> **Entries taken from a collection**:

+---+

Lemma NoDup_attrs (l : list attr) : bool_decide (NoDup l) = true -> NoDup l.
Proof. intros H. apply bool_decide_eq_true_1 in H. exact H. Qed.

Lemma for_range_attrs (m : UBXMessage) (a : attr) :
  forall (n : nat) (i : N) (self : UBXHandler),
    self_get a (snd (for_range i n (append_sat m) self)) = self_get a self.
Proof.
  induction n as [|n IH]; intros i self; [reflexivity|].
  cbn [for_range]. unfold bind at 1, append_sat at 1.
  unfold bind at 1, eval at 1, update at 1.
  destruct (sat_record m _) as [sat|e]; [|reflexivity].
  rewrite IH. destruct a; reflexivity.
Qed.

Lemma _process_NAV_SVINFO_attrs (m : UBXMessage) (self : UBXHandler) (a : attr) :
  self_get a (snd (_process_NAV_SVINFO int_of_text m self)) = self_get a self.
Proof.
  unfold _process_NAV_SVINFO, try_except_ValueError.
  unfold bind at 1, update at 1. unfold bind at 1, eval at 1.
  destruct (getattr m "numCh" >>= Py.int int_of_text) as [n|e];
    [|destruct e, a; reflexivity].
  unfold bind at 1, frm at 1, update at 1. unfold bind at 1.
  pose proof (for_range_attrs m a (Z.to_nat n) 0
                (app_call (update_banner [("siv", PInt n)]) (set_gsv_data [] self)))
    as Hloop.
  destruct (for_range 0 (Z.to_nat n) (append_sat m) _) as [[[]|e] s'];
    cbn [snd] in Hloop.
  - unfold bind, read, frm, update. cbn [snd].
    transitivity (self_get a s'); [destruct a; reflexivity|].
    rewrite Hloop. destruct a; reflexivity.
  - transitivity (self_get a s'); [destruct e; reflexivity|].
    rewrite Hloop. destruct a; reflexivity.
Qed.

+---+

> **WHAT IS NEEDED**:
In the answer, the lines from the first line of the data above through the line containing "induction n as" must appear exactly as written, with nothing else.

> **REPLY**:
Lemma NoDup_attrs (l : list attr) : bool_decide (NoDup l) = true -> NoDup l.
Proof. intros H. apply bool_decide_eq_true_1 in H. exact H. Qed.

Lemma for_range_attrs (m : UBXMessage) (a : attr) :
  forall (n : nat) (i : N) (self : UBXHandler),
    self_get a (snd (for_range i n (append_sat m) self)) = self_get a self.
Proof.
  induction n as [|n IH]; intros i self; [reflexivity|].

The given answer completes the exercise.